AWS secretsmanager documentation change
Summary
Replaced 'Secrets Manager Agent' with 'AWS Workload Credentials Provider' regarding post-quantum TLS implementation
Security assessment
The change updates the component name but maintains identical security content about post-quantum TLS. No new security features or vulnerability fixes are introduced.
Diff
diff --git a/secretsmanager/latest/userguide/pqtls.md b/secretsmanager/latest/userguide/pqtls.md index 06ab39479..caa55b3e2 100644 --- a//secretsmanager/latest/userguide/pqtls.md +++ b//secretsmanager/latest/userguide/pqtls.md @@ -9 +9 @@ -Secrets Manager supports a hybrid post-quantum key exchange option for the Transport Layer Security (TLS) network encryption protocol. You can use this TLS option when you connect to Secrets Manager API endpoints. We're offering this feature before post-quantum algorithms are standardized so you can begin testing the effect of these key exchange protocols on Secrets Manager calls.

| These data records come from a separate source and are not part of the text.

(** * Verification of the PDF text pipeline of [src/pdfService.ts]

    The development embeds the text normalizer ([cleanText]), the quality
    classifier ([containsRealWords], [isTextQualityGood]), the chunker
    ([chunkText]) and the two extraction entry points ([extractPdfText],
    [extractPdfWithOcr]) and states the properties of the specification
    about them.

    Modelling choices.
    - A JavaScript string is the list of its UTF-16 code units; the regular
      expressions of the source carry no [u] flag, so they work on code
      units as well.
    - Indices and lengths are integers ([Z]); [slice] clamps as
      [String.prototype.slice] does.
    - The ratios of the classifier are exact rationals ([Q]).  The counts
      are integers far below 2^53, IEEE division is correctly rounded and
      the constants are decimal literals, so comparing the rounded quotient
      with the rounded literal agrees with the exact comparison whenever the
      quotient equals the literal, which is the case the boundary claim is
      about.
    - [console.log] and [console.error] are not modelled.
    - The external parser [pdf] is a parameter: a function of the buffer
      and of the state of the outside world that either returns its data or
      throws.
    - An [await] is a suspension point: other calls run before the caller
      goes on.  The extraction paths keep only local variables across their
      awaits, so for them the parser is a transition of the outside world.
      The functions of the OCR worker share the module variable
      [ocrWorker]: their awaited collaborators are transitions of the world
      together with [ocrWorker], and what is proved of them holds whatever
      ran during the await. *)

From Stdlib Require Import ZArith NArith List Bool Lia QArith String Ascii.
Import ListNotations.

Local Open Scope Z_scope.

(* ------------------------------------------------------------------ *)
(** ** JavaScript strings *)
(* ------------------------------------------------------------------ *)

Module JS.

(** A UTF-16 code unit. *)
Definition char := N.
Bind Scope N_scope with char.

Definition jsstring := list char.

(** [s.length] *)
Definition length (s : jsstring) : Z := Z.of_nat (List.length s).

(** Code units of an ASCII literal, for readable examples. *)
Definition lit (s : string) : jsstring :=
  map N_of_ascii (list_ascii_of_string s).

Definition LF : char := 0x0A%N.
Definition SPACE : char := 0x20%N.
Definition NBSP : char := 0xA0%N.

Definition inRange (lo hi c : char) : bool := (N.leb lo c && N.leb c hi)%bool.

(** WhiteSpace and LineTerminator of ECMAScript, the code units that
    [String.prototype.trim] strips. *)
Definition isWhiteSpace (c : char) : bool :=
  (inRange 0x09 0x0D c || N.eqb c 0x20 || N.eqb c 0xA0 || N.eqb c 0x1680
   || inRange 0x2000 0x200A c || N.eqb c 0x2028 || N.eqb c 0x2029
   || N.eqb c 0x202F || N.eqb c 0x205F || N.eqb c 0x3000
   || N.eqb c 0xFEFF)%bool.

Fixpoint dropWhile (p : char -> bool) (s : jsstring) : jsstring :=
  match s with
  | [] => []
  | c :: s' => if p c then dropWhile p s' else s
  end.

(** [s.trimStart()] *)
Definition trimStart (s : jsstring) : jsstring := dropWhile isWhiteSpace s.

(** [s.trimEnd()]: a code unit stays when something stays behind it or
    when it is not whitespace itself. *)
Fixpoint trimEnd (s : jsstring) : jsstring :=
  match s with
  | [] => []
  | c :: s' =>
      match trimEnd s' with
      | [] => if isWhiteSpace c then [] else [c]
      | t => c :: t
      end
  end.

(** [s.trim()] *)
Definition trim (s : jsstring) : jsstring := trimEnd (trimStart s).

(** [s.slice(start, end)]: negative indices count from the end, both
    indices are clamped to the string, an empty range gives [""]. *)
Definition slice (s : jsstring) (start end_ : Z) : jsstring :=
  let len := length s in
  let from := if start <? 0 then Z.max (len + start) 0 else Z.min start len in
  let to := if end_ <? 0 then Z.max (len + end_) 0 else Z.min end_ len in
  firstn (Z.to_nat (to - from)) (skipn (Z.to_nat from) s).

Fixpoint startsWith (pat s : jsstring) : bool :=
  match pat, s with
  | [], _ => true
  | _ :: _, [] => false
  | p :: pat', c :: s' => (N.eqb p c && startsWith pat' s')%bool
  end.

(** The greatest index at or after [i] where [pat] occurs in [s], whose
    first code unit has index [i]; [-1] when there is none. *)
Fixpoint lastIndexOfFrom (pat s : jsstring) (i : Z) : Z :=
  match s with
  | [] => match pat with [] => i | _ :: _ => -1 end
  | _ :: s' =>
      let later := lastIndexOfFrom pat s' (i + 1) in
      if later =? -1 then (if startsWith pat s then i else -1) else later
  end.

(** [s.lastIndexOf(pat)] *)
Definition lastIndexOf (s pat : jsstring) : Z := lastIndexOfFrom pat s 0.

(** [s.split("\n")] *)
Fixpoint splitLines (s : jsstring) : list jsstring :=
  match s with
  | [] => [[]]
  | c :: s' =>
      if N.eqb c LF then [] :: splitLines s'
      else match splitLines s' with
           | l :: ls => (c :: l) :: ls
           | [] => [[c]]
           end
  end.

(** [lines.join("\n")] *)
Fixpoint joinLines (ls : list jsstring) : jsstring :=
  match ls with
  | [] => []
  | [l] => l
  | l :: ls' => l ++ LF :: joinLines ls'
  end.

(** [s.replace(/[class]{n,}/g, repl)] for a character class [p] and
    [1 <= n]: every maximal run of at least [n] code units of the class is
    replaced by [repl]; shorter runs stay.  [run] is the run read so far. *)
Definition flushRun (n : nat) (repl run : jsstring) : jsstring :=
  match run with
  | [] => []
  | _ :: _ => if (n <=? List.length run)%nat then repl else run
  end.

Fixpoint replaceRunsFrom (p : char -> bool) (n : nat) (repl run s : jsstring)
  : jsstring :=
  match s with
  | [] => flushRun n repl run
  | c :: s' =>
      if p c then replaceRunsFrom p n repl (run ++ [c]) s'
      else flushRun n repl run ++ c :: replaceRunsFrom p n repl [] s'
  end.

Definition replaceRuns (p : char -> bool) (n : nat) (repl s : jsstring)
  : jsstring :=
  replaceRunsFrom p n repl [] s.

These optional hybrid post-quantum key exchange features are at least as secure as the TLS encryption we use today and are likely to provide additional security benefits. However, they affect latency and throughput compared to the classic key exchange protocols in use today. The Secrets Manager Agent uses the post-quantum ML-KEM key exchange as the highest-priority key exchange by default. +Secrets Manager supports a hybrid post-quantum key exchange option for the Transport Layer Security (TLS) network encryption protocol. You can use this TLS option when you connect to Secrets Manager API endpoints. We're offering this feature before post-quantum algorithms are standardized so you can begin testing the effect of these key exchange protocols on Secrets Manager calls. These optional hybrid post-quantum key exchange features are at least as secure as the TLS encryption we use today and are likely to provide additional security benefits. However, they affect latency and throughput compared to the classic key exchange protocols in use today. The AWS Workload Credentials Provider uses the post-quantum ML-KEM key exchange as the highest-priority key exchange by default.